In the run up to the premiere this weekend of Oliver Stone’s feature film about Edward Snowden, there has been much debate about what to do with the 33-year-old NSA leaker. A new op-ed published late Thursday afternoon in The New York Times directly calls on President Obama to pardon Snowden and bring him “home.” Snowden himself said in an interview this week he would love to receive a pardon, but he would “never will” ask for one. President Obama, in the past, has given no signals that he might be inclined to issue a pardon. In fact, the president has previously said he did not see Snowden as a whistleblower and that he wanted Snowden to come back and face charges.
On Thursday, a bi-partisan group of congress members wrote a letter urging President Obama not to pardon Snowden. The letter was signed by all members of the House Permanent Select Committee on Intelligence, both Democratic members and Republicans members.

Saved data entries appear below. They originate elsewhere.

(* ===== verification/NodeQuality.v ===== *)
(** * The node quality tracker

    Models [NodeQualityTracker] as [src/src/node_quality_tracker.cpp] defines
    it: the status of each node, a window of response times, a quality score
    in binary64 arithmetic, a blacklist, and the removal of nodes that were
    not updated for a while.  The structures are those the source file uses,
    the statuses those of the header. *)

From S2P Require Import Prelude Numeric.

Inductive NodeStatus := GOOD | UNKNOWN | BAD | BLACKLISTED.
#[export] Instance quality_NodeStatus_eq_dec : EqDecision NodeStatus.
Proof. solve_decision. Defined.

(** Response times in milliseconds. *)
Record NodeQuality := mk_NodeQuality {
  q_node_id : string;
  q_status : NodeStatus;
  q_quality_score : double;
  response_times : list Z;
  successful_requests : Z;
  failed_requests : Z;
  q_last_updated : Z;
  q_created_at : Z;
  blacklist_reason : string;
  blacklisted_at : Z;
}.
#[export] Instance eta_NodeQuality : Eta NodeQuality :=
  λ q, mk_NodeQuality (q_node_id q) (q_status q) (q_quality_score q) (response_times q) (successful_requests q)
         (failed_requests q) (q_last_updated q) (q_created_at q) (blacklist_reason q) (blacklisted_at q).

(** [max_response_history] counts entries, [node_timeout] milliseconds. *)
Record QualityConfig := mk_QualityConfig {
  max_response_history : Z;
  max_response_time : double;
  node_timeout : Z;
}.
(* ===== verification/Diagnostics.v ===== *)
(** * The extension protocol diagnostics

    Models [ExtensionProtocolDiagnostics] as
    [src/src/extension_protocol_diagnostics.cpp] defines it, with the structures
    that file uses (the header declares others): three bounded logs, of
    handshakes, capability negotiations and messages, and what is counted from
    them. *)

From S2P Require Import Prelude Numeric Cli Logs.

Inductive HandshakeStatus := H_INITIATED | H_SUCCESS | H_FAILED.
Inductive NegotiationStatus := N_IN_PROGRESS | N_SUCCESS | N_FAILED.
Inductive MessageStatus := M_RECEIVED | M_SUCCESS | M_FAILED.
#[export] Instance HandshakeStatus_eq_dec : EqDecision HandshakeStatus.
Proof. solve_decision. Defined.
#[export] Instance NegotiationStatus_eq_dec : EqDecision NegotiationStatus.
Proof. solve_decision. Defined.
#[export] Instance MessageStatus_eq_dec : EqDecision MessageStatus.
Proof. solve_decision. Defined.

Inductive ErrorType := E_TIMEOUT | E_CONNECTION | E_PROTOCOL | E_HANDSHAKE | E_CAPABILITY | E_MESSAGE | E_UNKNOWN.
#[export] Instance ErrorType_eq_dec : EqDecision ErrorType.
Proof. solve_decision. Defined.
Definition error_code (e : ErrorType) : nat :=
  match e with
  | E_TIMEOUT => 0 | E_CONNECTION => 1 | E_PROTOCOL => 2 | E_HANDSHAKE => 3 | E_CAPABILITY => 4 | E_MESSAGE => 5 | E_UNKNOWN => 6
  end.
Definition error_of_code (n : nat) : ErrorType :=
  match n with
  | 0 => E_TIMEOUT | 1 => E_CONNECTION | 2 => E_PROTOCOL | 3 => E_HANDSHAKE | 4 => E_CAPABILITY | 5 => E_MESSAGE | _ => E_UNKNOWN
  end.
#[export, refine] Instance ErrorType_countable : Countable ErrorType := inj_countable' error_code error_of_code _.
Proof. by intros []. Defined.

Record HandshakeAttempt := mk_HandshakeAttempt {
  ha_peer_ip : string; ha_peer_port : Z; ha_info_hash : string; ha_timestamp : Z; ha_status : HandshakeStatus;
  ha_error_message : string;
}.
Record CapabilityNegotiation := mk_CapabilityNegotiation {
  cn_peer_ip : string; cn_peer_port : Z; cn_info_hash : string; cn_capabilities : list string; cn_timestamp : Z;
  cn_status : NegotiationStatus; cn_error_message : string;
}.
Record ProtocolMessage := mk_ProtocolMessage {
  pm_peer_ip : string; pm_peer_port : Z; pm_info_hash : string; pm_message_type : string; pm_message_data : list ascii;
  pm_timestamp : Z; pm_status : MessageStatus; pm_error_message : string;
}.

(** [data_retention] is in milliseconds. *)
Record DiagnosticsConfig := mk_DiagnosticsConfig {
  max_handshake_attempts : Z;
  max_negotiations : Z;
  max_messages : Z;
  dg_data_retention : Z;
}.
Record diagnostics := mk_diagnostics {
  dg_config : DiagnosticsConfig;
  handshake_attempts_ : list HandshakeAttempt;
  capability_negotiations_ : list CapabilityNegotiation;
  protocol_messages_ : list ProtocolMessage;
}.
#[export] Instance eta_diagnostics : Eta diagnostics := λ d,
  mk_diagnostics (dg_config d) (handshake_attempts_ d) (capability_negotiations_ d) (protocol_messages_ d).
Definition new_diagnostics (config : DiagnosticsConfig) : diagnostics := mk_diagnostics config [] [] [].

“We urge you not to pardon Edward Snowden, who perpetrated the largest and most damaging public disclosure of classified information in our nation’s history,” the letter states. “If Mr. Snowden returns from Russia, where he fled in 2013, the U.S. government must hold him accountable for his actions.”
The letter continues, referring to Snowden not a whistleblower, rather a “criminal” who “stole 1.5 million classified documents from National Security Agency networks.”
In conclusion, the lawmakers wrote:
“America’s intelligence professionals take Mr. Snowden’s disclosures personally. We share their view that a pardon would severely undermine America’s intelligence institutions and core principles, and would subvert the range of procedures in place to protect whistleblowers.”
In addition to the letter, the House committee also announced that it had unanimously voted to adopt the findings of its two-year investigative report on Snowden’s actions. The majority of the report is classified, but an unclassified summary report was also released today.
“Contrary to Snowden’s self-portrayal as a principled whistleblower, the report reveals that he was a disgruntled employee who had frequent conflicts with his managers and was reprimanded just two weeks before he began illegally downloading classified documents,” the committee said in a press release accompanying summary report.
The committee says its report also found that a great majority of the documents stolen by Snowden had no connection to privacy or civil liberties.